Problem to work on -
Would you reproduce exactly the lines below from the one holding "- unfold coherent, insert_coinbase." through the one holding "Hroom as [Hx|Hlt].", inclusive, and no others?

Data for analysis -

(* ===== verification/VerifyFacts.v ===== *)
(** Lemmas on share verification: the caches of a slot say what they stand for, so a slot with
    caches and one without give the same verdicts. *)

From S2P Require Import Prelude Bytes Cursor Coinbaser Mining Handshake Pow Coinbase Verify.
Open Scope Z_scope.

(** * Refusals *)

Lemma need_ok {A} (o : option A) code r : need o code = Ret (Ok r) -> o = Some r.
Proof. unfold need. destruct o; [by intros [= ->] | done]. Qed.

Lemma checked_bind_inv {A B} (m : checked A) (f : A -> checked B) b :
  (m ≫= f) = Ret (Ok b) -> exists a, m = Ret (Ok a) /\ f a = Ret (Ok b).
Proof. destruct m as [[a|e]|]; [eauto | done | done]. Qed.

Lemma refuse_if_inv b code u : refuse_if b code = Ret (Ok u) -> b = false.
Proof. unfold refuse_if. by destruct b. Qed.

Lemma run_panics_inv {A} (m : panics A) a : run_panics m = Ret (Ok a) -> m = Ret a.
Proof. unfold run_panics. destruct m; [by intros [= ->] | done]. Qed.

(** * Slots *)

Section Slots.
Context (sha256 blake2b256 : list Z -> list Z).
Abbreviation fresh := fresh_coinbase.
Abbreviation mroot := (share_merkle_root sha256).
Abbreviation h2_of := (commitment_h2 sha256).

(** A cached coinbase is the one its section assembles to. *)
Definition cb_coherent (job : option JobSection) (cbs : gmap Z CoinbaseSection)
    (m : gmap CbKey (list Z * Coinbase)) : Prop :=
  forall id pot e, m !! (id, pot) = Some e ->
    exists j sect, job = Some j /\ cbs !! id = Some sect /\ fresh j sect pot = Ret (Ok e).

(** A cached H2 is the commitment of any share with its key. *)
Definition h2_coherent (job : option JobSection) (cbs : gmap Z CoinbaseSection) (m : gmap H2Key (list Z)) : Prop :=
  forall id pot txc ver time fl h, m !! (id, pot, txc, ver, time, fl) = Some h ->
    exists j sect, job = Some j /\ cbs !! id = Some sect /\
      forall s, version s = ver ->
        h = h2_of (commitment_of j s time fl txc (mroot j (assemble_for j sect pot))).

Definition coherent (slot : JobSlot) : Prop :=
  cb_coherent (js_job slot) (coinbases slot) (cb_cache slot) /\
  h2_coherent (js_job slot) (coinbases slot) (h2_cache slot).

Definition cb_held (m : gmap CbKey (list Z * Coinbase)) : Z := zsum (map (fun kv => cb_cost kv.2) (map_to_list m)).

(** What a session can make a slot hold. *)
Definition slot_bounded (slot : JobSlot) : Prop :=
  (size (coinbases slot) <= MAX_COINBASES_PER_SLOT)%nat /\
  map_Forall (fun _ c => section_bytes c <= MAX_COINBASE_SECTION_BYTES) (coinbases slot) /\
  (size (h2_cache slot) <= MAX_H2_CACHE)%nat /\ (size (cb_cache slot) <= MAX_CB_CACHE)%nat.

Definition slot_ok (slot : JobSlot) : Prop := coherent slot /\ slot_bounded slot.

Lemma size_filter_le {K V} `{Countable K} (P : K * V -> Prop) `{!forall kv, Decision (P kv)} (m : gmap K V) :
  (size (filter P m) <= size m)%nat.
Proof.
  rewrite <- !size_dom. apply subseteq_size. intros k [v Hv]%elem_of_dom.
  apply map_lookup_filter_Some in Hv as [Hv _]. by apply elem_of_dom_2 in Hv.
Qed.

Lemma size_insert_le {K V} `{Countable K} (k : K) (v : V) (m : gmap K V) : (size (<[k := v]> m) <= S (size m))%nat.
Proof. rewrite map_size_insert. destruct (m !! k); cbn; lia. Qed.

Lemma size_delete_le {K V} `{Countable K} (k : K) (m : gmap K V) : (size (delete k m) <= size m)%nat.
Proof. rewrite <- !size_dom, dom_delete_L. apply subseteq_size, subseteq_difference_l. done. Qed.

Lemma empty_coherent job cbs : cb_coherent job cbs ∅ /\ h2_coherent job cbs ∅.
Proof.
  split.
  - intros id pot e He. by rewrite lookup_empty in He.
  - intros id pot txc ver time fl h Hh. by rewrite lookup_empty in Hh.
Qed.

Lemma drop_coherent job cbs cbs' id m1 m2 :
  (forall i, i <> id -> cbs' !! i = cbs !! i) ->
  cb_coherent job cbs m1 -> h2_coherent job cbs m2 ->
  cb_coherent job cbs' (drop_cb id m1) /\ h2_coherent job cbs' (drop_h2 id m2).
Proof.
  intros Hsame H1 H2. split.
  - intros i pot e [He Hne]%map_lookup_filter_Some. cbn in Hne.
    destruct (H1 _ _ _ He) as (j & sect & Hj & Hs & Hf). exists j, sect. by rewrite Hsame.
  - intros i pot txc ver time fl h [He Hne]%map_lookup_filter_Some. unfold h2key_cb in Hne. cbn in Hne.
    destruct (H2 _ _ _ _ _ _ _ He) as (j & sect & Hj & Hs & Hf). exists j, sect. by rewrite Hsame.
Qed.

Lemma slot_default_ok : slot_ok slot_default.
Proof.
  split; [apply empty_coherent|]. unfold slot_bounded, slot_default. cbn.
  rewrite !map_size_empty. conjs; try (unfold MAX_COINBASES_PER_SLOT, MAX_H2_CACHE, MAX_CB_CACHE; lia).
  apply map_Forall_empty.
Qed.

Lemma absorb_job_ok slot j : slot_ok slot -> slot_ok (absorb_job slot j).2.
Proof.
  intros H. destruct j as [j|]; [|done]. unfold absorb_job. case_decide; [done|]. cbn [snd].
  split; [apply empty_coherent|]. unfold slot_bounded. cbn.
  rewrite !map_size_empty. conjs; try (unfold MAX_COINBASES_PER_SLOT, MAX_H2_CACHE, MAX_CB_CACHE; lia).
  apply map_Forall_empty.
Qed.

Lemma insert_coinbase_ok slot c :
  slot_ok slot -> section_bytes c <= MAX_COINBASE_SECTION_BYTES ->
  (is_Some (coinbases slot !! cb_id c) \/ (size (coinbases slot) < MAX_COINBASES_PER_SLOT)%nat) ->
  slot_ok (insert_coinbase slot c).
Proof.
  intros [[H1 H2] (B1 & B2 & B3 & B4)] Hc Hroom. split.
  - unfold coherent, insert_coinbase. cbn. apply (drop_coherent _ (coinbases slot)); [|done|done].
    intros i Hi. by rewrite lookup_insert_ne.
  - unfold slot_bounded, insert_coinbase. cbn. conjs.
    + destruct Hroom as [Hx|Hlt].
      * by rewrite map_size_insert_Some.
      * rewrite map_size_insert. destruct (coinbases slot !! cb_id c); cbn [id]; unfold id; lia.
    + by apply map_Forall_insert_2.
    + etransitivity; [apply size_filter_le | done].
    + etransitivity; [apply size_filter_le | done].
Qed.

...

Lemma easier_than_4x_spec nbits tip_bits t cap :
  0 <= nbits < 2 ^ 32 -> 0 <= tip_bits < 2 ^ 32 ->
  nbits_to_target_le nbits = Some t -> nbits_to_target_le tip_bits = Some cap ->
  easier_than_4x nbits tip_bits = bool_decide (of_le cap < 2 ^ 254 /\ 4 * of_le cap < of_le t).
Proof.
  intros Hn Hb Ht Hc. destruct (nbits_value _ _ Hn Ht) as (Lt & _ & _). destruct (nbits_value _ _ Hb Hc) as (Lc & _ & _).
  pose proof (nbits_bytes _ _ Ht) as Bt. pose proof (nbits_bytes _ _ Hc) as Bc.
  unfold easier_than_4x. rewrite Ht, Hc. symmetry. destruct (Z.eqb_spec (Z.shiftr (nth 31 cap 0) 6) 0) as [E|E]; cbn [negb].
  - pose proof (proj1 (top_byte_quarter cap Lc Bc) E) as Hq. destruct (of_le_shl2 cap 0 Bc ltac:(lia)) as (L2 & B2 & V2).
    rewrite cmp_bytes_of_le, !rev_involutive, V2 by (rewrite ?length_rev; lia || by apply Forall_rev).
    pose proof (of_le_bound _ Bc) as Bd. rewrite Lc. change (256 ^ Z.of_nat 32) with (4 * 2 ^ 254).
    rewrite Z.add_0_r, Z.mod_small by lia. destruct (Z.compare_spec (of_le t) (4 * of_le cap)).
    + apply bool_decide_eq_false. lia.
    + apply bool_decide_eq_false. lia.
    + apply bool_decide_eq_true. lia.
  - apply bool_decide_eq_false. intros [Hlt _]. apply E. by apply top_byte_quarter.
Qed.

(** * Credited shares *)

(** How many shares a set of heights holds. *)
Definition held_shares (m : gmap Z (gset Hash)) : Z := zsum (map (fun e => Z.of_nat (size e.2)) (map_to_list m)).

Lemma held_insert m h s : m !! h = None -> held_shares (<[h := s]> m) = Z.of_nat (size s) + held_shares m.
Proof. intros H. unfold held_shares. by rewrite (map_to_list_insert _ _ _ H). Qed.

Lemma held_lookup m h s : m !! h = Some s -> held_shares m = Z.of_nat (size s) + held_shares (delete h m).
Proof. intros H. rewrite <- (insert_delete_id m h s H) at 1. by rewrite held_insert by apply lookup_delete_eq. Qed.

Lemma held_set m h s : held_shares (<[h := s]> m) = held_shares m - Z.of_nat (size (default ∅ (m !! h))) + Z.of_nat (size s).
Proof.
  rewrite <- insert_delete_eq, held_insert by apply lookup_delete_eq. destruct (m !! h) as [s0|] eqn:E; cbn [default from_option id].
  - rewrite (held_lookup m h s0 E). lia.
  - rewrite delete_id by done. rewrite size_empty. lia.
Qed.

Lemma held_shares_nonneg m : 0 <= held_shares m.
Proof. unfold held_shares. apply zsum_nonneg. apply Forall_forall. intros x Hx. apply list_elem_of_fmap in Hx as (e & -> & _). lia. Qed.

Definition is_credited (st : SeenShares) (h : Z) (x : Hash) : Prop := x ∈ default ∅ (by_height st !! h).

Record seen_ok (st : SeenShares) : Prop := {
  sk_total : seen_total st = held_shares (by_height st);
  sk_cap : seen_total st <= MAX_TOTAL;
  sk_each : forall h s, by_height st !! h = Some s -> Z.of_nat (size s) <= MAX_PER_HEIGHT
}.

Reply -
  - unfold coherent, insert_coinbase. cbn. apply (drop_coherent _ (coinbases slot)); [|done|done].
    intros i Hi. by rewrite lookup_insert_ne.
  - unfold slot_bounded, insert_coinbase. cbn. conjs.
    + destruct Hroom as [Hx|Hlt].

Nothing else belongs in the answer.